Upgrading OpenShift AI Self-Managed
Upgrade OpenShift AI on OpenShift
Abstract
Preface
As a cluster administrator, you can configure either automatic or manual upgrade of the OpenShift AI Operator.
Chapter 1. Overview of upgrading OpenShift AI Self-Managed
As a cluster administrator, you can configure either automatic or manual upgrades for the Red Hat OpenShift AI Operator.
For information about upgrading OpenShift AI as self-managed software on your OpenShift cluster in a disconnected environment, see Upgrading OpenShift AI Self-Managed in a disconnected environment.
Previously, data science pipelines in OpenShift AI were based on KubeFlow Pipelines v1. Data science pipelines are now based on KubeFlow Pipelines v2, which uses a different workflow engine. Data science pipelines 2.0 is enabled and deployed by default in OpenShift AI.
Data science pipelines 1.0 resources are no longer supported or managed by OpenShift AI 2.16. After upgrading to OpenShift AI 2.16, it is no longer possible to deploy, view, or edit the details of pipelines that are based on data science pipelines 1.0 from either the dashboard or the KFP API server. If you are a current data science pipelines user, do not upgrade to OpenShift AI 2.16 until you are ready to migrate to data science pipelines 2.0.
OpenShift AI does not automatically migrate existing data science pipelines 1.0 instances to 2.0. If you are upgrading to OpenShift AI 2.16, you must manually migrate your existing data science pipelines 1.0 instances and update your workbenches. For more information, see Migrating to data science pipelines 2.0.
Data science pipelines 2.0 contains an installation of Argo Workflows. OpenShift AI does not support direct customer usage of this installation of Argo Workflows. To upgrade to OpenShift AI 2.9 or later with data science pipelines, ensure that no separate installation of Argo Workflows exists on your cluster.
- If you configure automatic upgrades, when a new version of the Red Hat OpenShift AI Operator is available, Operator Lifecycle Manager (OLM) automatically upgrades the running instance of your Operator without human intervention.
If you configure manual upgrades, when a new version of the Red Hat OpenShift AI Operator is available, OLM creates an update request.
A cluster administrator must manually approve the update request to update the Operator to the new version. See Manually approving a pending Operator upgrade for more information about approving a pending Operator upgrade.
By default, the Red Hat OpenShift AI Operator follows a sequential update process. This means that if there are several minor versions between the current version and the version that you plan to upgrade to, Operator Lifecycle Manager (OLM) upgrades the Operator to each of the minor versions before it upgrades it to the final, target version. If you configure automatic upgrades, OLM automatically upgrades the Operator to the latest available version, without human intervention. If you configure manual upgrades, a cluster administrator must manually approve each sequential update between the current version and the final, target version.

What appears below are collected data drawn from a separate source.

Definition reported_by (params : TransmissionParameters) (expected : gmap Z string) (name : string) (addr : Z) : Prop :=
  (name = to_lowercase (tp_ecu_name params) /\ addr = gateway_address params) \/ expected !! addr = Some name.

Section accepted.
Context (accepted : DoipPayload -> nat -> bool) (message : ServicePayload) (params : TransmissionParameters).
Context (expected : gmap Z string) (timeout : Z) (expect_positive_response : bool) (m : gmap string (dresult ServicePayload)).
Hypothesis sent : send_functional to_lowercase self pending answers accepted message params expected timeout expect_positive_response = Ok m.

Lemma expected_reported addr name : expected !! addr = Some name -> expect_positive_response = true -> is_Some (m !! name).
Proof.
  revert sent. unfold send_functional. intros H Hex ->. apply bind_ok in H as (c & Hc & H). case_bool_decide as Hg; [done|].
  apply bind_ok in H as ([] & _ & H). injection H as <-. by eapply timeouts_all, elem_of_map_to_list.
Qed.

Lemma reported_from name r : m !! name = Some r ->
  exists addr, reported_by params expected name addr /\ forall msg, r = Ok msg -> message_of addr msg.
Proof.
  revert sent. unfold send_functional. intros H. apply bind_ok in H as (c & Hc & H). case_bool_decide as Hg; [done|].
  apply bind_ok in H as ([] & _ & H). injection H as <-.
  set (mtxs := omap _ _ ++ _). set (window := if expect_positive_response then timeout else _). set (base := response_of <$> _).
  assert (Hbase : base !! name = Some r -> exists addr, reported_by params expected name addr /\ forall msg, r = Ok msg -> message_of addr msg).
  { unfold base. rewrite lookup_fmap. destruct (foldl _ _ _ !! name) as [r'|] eqn:Hr; [|done]. intros [= <-].
    apply responses_from in Hr as (s & [Hin|Hin]%elem_of_app & Hw).
    - apply list_elem_of_omap in Hin as ([addr n] & Hex & Hx). rewrite elem_of_map_to_list in Hex.
      repeat case_bool_decide; try done. injection Hx as -> <-. exists addr. split; [by right|]. intros msg.
      by eapply response_of_message.
    - apply list_elem_of_singleton in Hin. injection Hin as -> ->. exists (gateway_address params). split; [by left|]. intros msg.
      eapply response_of_message; [apply cleared_items|done]. }
  destruct expect_positive_response; [|exact Hbase].
  intros [Hm|(-> & addr & Ha)]%timeouts_from; [by apply Hbase|]. exists addr. split; [|done]. right. by apply elem_of_map_to_list.
Qed.
End accepted.
End functional.

(** ** Concrete runs *)

Definition ex_address (n : string) (logical gateway : Z) : EcuAddresses :=
  {| ea_name := n; ea_tester_address := 1; ea_logical_address := logical; ea_logical_gateway_address := gateway;
     ea_logical_functional_address := 57 |}.
Definition ex_addresses : gmap string EcuAddresses :=
  <["gw" := ex_address "gw" 16 16]> (<["engine" := ex_address "engine" 2 16]> ∅).
Definition ex_gateway_found : DiscoveredGateway := {| dg_ip := "10.0.0.2"; dg_ecu_name := "gw"; dg_logical_address := 16 |}.
Definition ex_connected : DoipGatewayState := (DoipDiagGateway_new ex_addresses [(ex_gateway_found, Ok tt)]).1.
Definition ex_transmission : TransmissionParameters :=
  {| gateway_address := 16; timeout_ack := 100; tp_ecu_name := "engine"; repeat_request_count_transmission := 1 |}.

Definition nothing_pending : Receiver := {| queued := []; lagged := false |}.
Definition ex_run (l : list (Z * channel_item)) : doip_run :=
  {| locked_after := Some 0; pending_messages := nothing_pending; accepted := fun _ _ => true; queued_after := 0;
     answers := {| items := l; ends := None |}; stops_after := None |}.

(** The gateway acknowledges the request, then the ECU answers. *)
Definition acked_run : doip_run :=
  ex_run [(10, Event (Ok (Ack 2 [16; 3]))); (10, Event (Ok (Msg 2 1 [80; 3; 0])))].
Definition acked_frames : list (option (result ConnectionError DoipPayload)) :=
  [Some (Ok (payload.DiagnosticMessageAck 2 [16; 3])); Some (Ok (payload.DiagnosticMessage 2 1 [80; 3; 0]))].

Definition no_lowercase (s : string) : string := s.

Definition over_doip (x : doip_run) : option (dresult (option ServicePayload) * uds_state * nat) :=
  send_with_raw_payload 4 ex_params (fun _ => doip_send no_lowercase ex_addresses ex_connected x ex_request ex_transmission true) "ecu"
    ex_request None true (Some 0) ex_state.

Lemma answers_come_from_the_ecu_witness :
  exists k addr target, 1%nat = S k /\ answers_on no_lowercase ex_addresses ex_connected ex_transmission ex_request = Ok addr /\
    (Some (Ok (payload.DiagnosticMessage addr target (data ex_answer))) ∈ (fun _ : nat => acked_frames) k \/
     (lagged (pending_messages acked_run) = true /\
      Some (Ok (payload.DiagnosticMessage addr target (data ex_answer))) ∈ (fun _ : nat => [] : list (option (result ConnectionError DoipPayload))) k)) /\
    ex_answer = uds_response_from_raw (data ex_answer) addr target /\
    is_tester_present_nrc (data ex_answer) = false /\ pending_nrc_from_raw (data ex_answer) addr = None.
Proof.
  refine (answers_come_from_the_ecu no_lowercase ex_addresses ex_connected ex_transmission ex_request ex_params "ecu"
            (fun _ => acked_run) (fun _ => []) (fun _ => acked_frames) None (Some 0) ex_state 4 ex_answer
            (post_send "ecu" ex_request 16 (Ok ex_answer) ex_state) 1 _ _).
  - intros k addr Ha. assert (Haddr : answers_on no_lowercase ex_addresses ex_connected ex_transmission ex_request = Ok 2) by (vm_compute; reflexivity).
    rewrite Haddr in Ha. injection Ha as <-. split; [intros e []%not_elem_of_nil|].
    apply carries_on; [reflexivity|]. apply carries_on; [reflexivity|]. apply carries_all.
  - vm_compute. reflexivity.
Defined.

(** An announcement and an answer to another request come before the answer. *)
Definition ex_later : list (Z * channel_item) :=
  [(10, Event (Ok (Msg 2 1 [127; 16; 120]))); (10, Event (Ok (Msg 2 1 [98; 241; 144]))); (10, Event (Ok (Msg 2 1 [80; 3; 0])))].
Definition later_run : doip_run := ex_run ((10, Event (Ok (Ack 2 [16; 3]))) :: ex_later).

Lemma answer_in_time_is_returned_witness :
  over_doip later_run = Some (Ok (Some ex_answer), post_send "ecu" ex_request 16 (Ok ex_answer) ex_state, 1%nat).
Proof.
  refine (answer_in_time_is_returned no_lowercase ex_addresses ex_connected ex_transmission ex_request ex_params "ecu" (fun _ => later_run)
    None 0 ex_state 4 16 2 1 [80; 3; 0] ex_later 10 ex_params_ok _ eq_refl _ _ _ _ eq_refl eq_refl eq_refl _).
  - vm_compute. discriminate.
  - vm_compute. discriminate.
  - vm_compute. reflexivity.
  - refine (acknowledged_request later_run ex_request ex_transmission ex_later 0 [] [(10, Event (Ok (Ack 2 [16; 3])))] eq_refl eq_refl eq_refl eq_refl _ _ _ _);
      [constructor|constructor|vm_compute; discriminate|].
    right. exists 10, 2, [16; 3]. split; [reflexivity|]. split; [reflexivity|vm_compute; discriminate].
  - apply (then_pending _ _ _ _ _ _ _ _ _ _ _ _ 2); [vm_compute; discriminate|reflexivity..|].
    apply then_other; [vm_compute; discriminate|reflexivity..|]. apply then_answer. vm_compute. discriminate.
  - cbn. lia.
Defined.

(** A second acknowledgement is no message of the UDS layer and ends the
    transmission with an error; so does a late negative one. *)
Example later_acknowledgements_fail :
  let ack := (10, Event (Ok (Ack 2 [16; 3]))) in let answer := (10, Event (Ok (Msg 2 1 [80; 3; 0]))) in
  over_doip (ex_run [ack; ack; answer]) = Some (Err BadPayload, ex_state, 3%nat) /\
  over_doip (ex_run [ack; (10, Event (Ok (NackResponse 2 3))); answer]) = Some (Err BadPayload, ex_state, 3%nat).
Proof. vm_compute. split; reflexivity. Qed.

For information about OpenShift AI Self-Managed release types and supported versions, see the Red Hat OpenShift AI Self-Managed Life Cycle Knowledgebase article.
- Before you upgrade OpenShift AI, you should complete the Requirements for upgrading OpenShift AI.
- Before you can use an accelerator in OpenShift AI, your instance must have the associated accelerator profile. If your OpenShift instance has an accelerator, its accelerator profile is preserved after an upgrade. For more information about accelerators, see Working with accelerators.
Notebook images are integrated into the image stream during the upgrade and subsequently appear in the OpenShift AI dashboard.
NoteNotebook images are constructed externally; they are prebuilt images that undergo quarterly changes and they do not change with every OpenShift AI upgrade.
Additional resources
Chapter 2. Configuring the upgrade strategy for OpenShift AI
As a cluster administrator, you can configure either an automatic or manual upgrade strategy for the Red Hat OpenShift AI Operator.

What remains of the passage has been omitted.